The following event may be of interest to you:

Print Industrialism, Cultural Authority, and the Making of the Modern Chinese Intellectual- A Faculty Seminar Presented by Robert Culp
Wednesday, April 30, 2014

The end of the civil service examination system in 1905 and the imperial order in 1911 generated a crisis for China’s Confucian literati. The close partnership, formed over centuries, between the imperial state and the literati was collapsing, even as China’s moral and cultural orders were challenged by the influx of new systems of knowledge from the West.
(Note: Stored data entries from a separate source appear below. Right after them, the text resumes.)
Definition assessment_dispositions (a : Assessment.t) : list Disposition.t :=
  match a with
  | Assessment.ACTIONABLE | Assessment.NO_ACTION => [Disposition.COMPLETED]
  | Assessment.BLOCKED => [Disposition.BLOCKED]
  | Assessment.NEEDS_INPUT => [Disposition.NEEDS_INPUT]
  end.
(** The scout part of [validate_result]. *)
Definition validate_scout (r : SubagentResult) : result unit :=
  if bool_decide (sr_role r = SCOUT) then
    match sr_scout_assessment r with
    | None => invalid "scout results require a typed assessment"
    | Some a =>
        let failed_blocked := bool_decide (a = Assessment.BLOCKED)
                              && bool_decide (sr_disposition r = Disposition.FAILED) in
        let budget_failure := failed_blocked && bool_decide ("budget_exceeded" ∈ sr_reason_codes r) in
        let controller_failure := failed_blocked && bool_decide (is_Some (sr_controller_terminal_reason r)) in
        refuse (negb (bool_decide (sr_disposition r ∈ assessment_dispositions a))
                && negb budget_failure && negb controller_failure)
          "scout assessment conflicts with its structured disposition" ;;
        refuse (negb (all_unique (sf_digest <$> sr_scout_findings r))) "scout findings must be unique" ;;
        refuse (existsb (λ f, negb (bool_decide (sf_digest f ∈ sr_evidence_refs r))) (sr_scout_findings r))
          "scout finding digests must be retained as result evidence" ;;
        refuse (bool_decide (a ∈ [Assessment.ACTIONABLE; Assessment.NO_ACTION])
                && bool_decide (sr_scout_findings r = []))
          "positive scout assessments require typed path findings"
    end
  else refuse (bool_decide (is_Some (sr_scout_assessment r)) || negb (bool_decide (sr_scout_findings r = [])))
         "only scout results may carry scout assessment evidence".
Definition validate_SubagentResult (r : SubagentResult) : result SubagentResult :=
  refuse (existsb blank [sr_contract_id r; sr_phase_id r; sr_lease_id r; sr_agent_id r; sr_summary r])
    "result contract, agent, and summary must not be empty" ;;
  refuse (negb (is_digest (sr_contract_hash r))) "contract_hash must be a lowercase sha256 digest" ;;
  refuse (negb (is_digest (sr_plan_hash r))) "plan_hash must bind an immutable swarm plan" ;;
  refuse (bool_decide (sr_role r = ORCHESTRATOR)) "orchestrators do not produce subagent results" ;;
  (late ← dt_lt (sr_finished_at r) (sr_started_at r);
   refuse late "finished_at cannot precede started_at") ;;
  _require_unique (sr_reason_codes r) "reason_codes" ;;
  _require_unique (sr_evidence_refs r) "evidence_refs" ;;
  refuse (existsb (λ e, negb (is_digest e)) (sr_evidence_refs r))
    "evidence_refs must contain lowercase sha256 digests" ;;
  (let completed := bool_decide (sr_disposition r = Disposition.COMPLETED) in
   refuse (completed && bool_decide (sr_evidence_refs r = []))
     "completed child results require immutable evidence" ;;
   refuse (negb completed && bool_decide (sr_reason_codes r = []))
     "non-completed child results require reason codes" ;;
   refuse (match sr_observed_commit r with Some c => negb (is_commit c) | None => false end)
     "observed_commit must be a full lowercase Git object ID" ;;
   refuse (match sr_controller_terminal_reason r with
           | Some reason => blank reason || negb (bool_decide (sr_disposition r = Disposition.FAILED))
                            || negb (bool_decide (reason ∈ sr_reason_codes r))
           | None => false end)
     "controller terminal reason requires a matching FAILED reason code" ;;
   refuse (bool_decide (sr_role r = BUILDER) && completed && bool_decide (sr_observed_commit r = None))
     "completed builder results require an observed commit") ;;
  validate_scout r ;;
  mret r.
This talk explores how China’s literate elite during the first half of the twentieth century found gainful employment in the rapidly expanding, industrialized publishing sector and used it to preserve their social status, transform Chinese culture, and re-establish their cultural authority and influence in a period of transition. Three groups of literate elites dominated work in the editorial departments of the major Chinese presses (Commercial Press, Zhonghua Book Company, and World Books): late Qing literati during the 1900s and 1910s; the first generation of foreign-trained academics in the 1920s; and the first generations of Chinese college and high school graduates from the 1920s onward. Each group transformed the dynamics of cultural production in editorial departments, which by the 1930s operated on principles of division of labor and flow production that mirrored the industrial labor process more generally. Through creative engagement in the publishing process, these three kinds of editors and compilers were able to influence the trajectory of cultural change in early twentieth-century China while helping to define what it meant to be a Chinese intellectual. At the same time, all three groups had to adjust, in various ways, to the demands of market-oriented cultural production. Please join us at 6:30pm for a reception prior to the event in the Olin Atrium.   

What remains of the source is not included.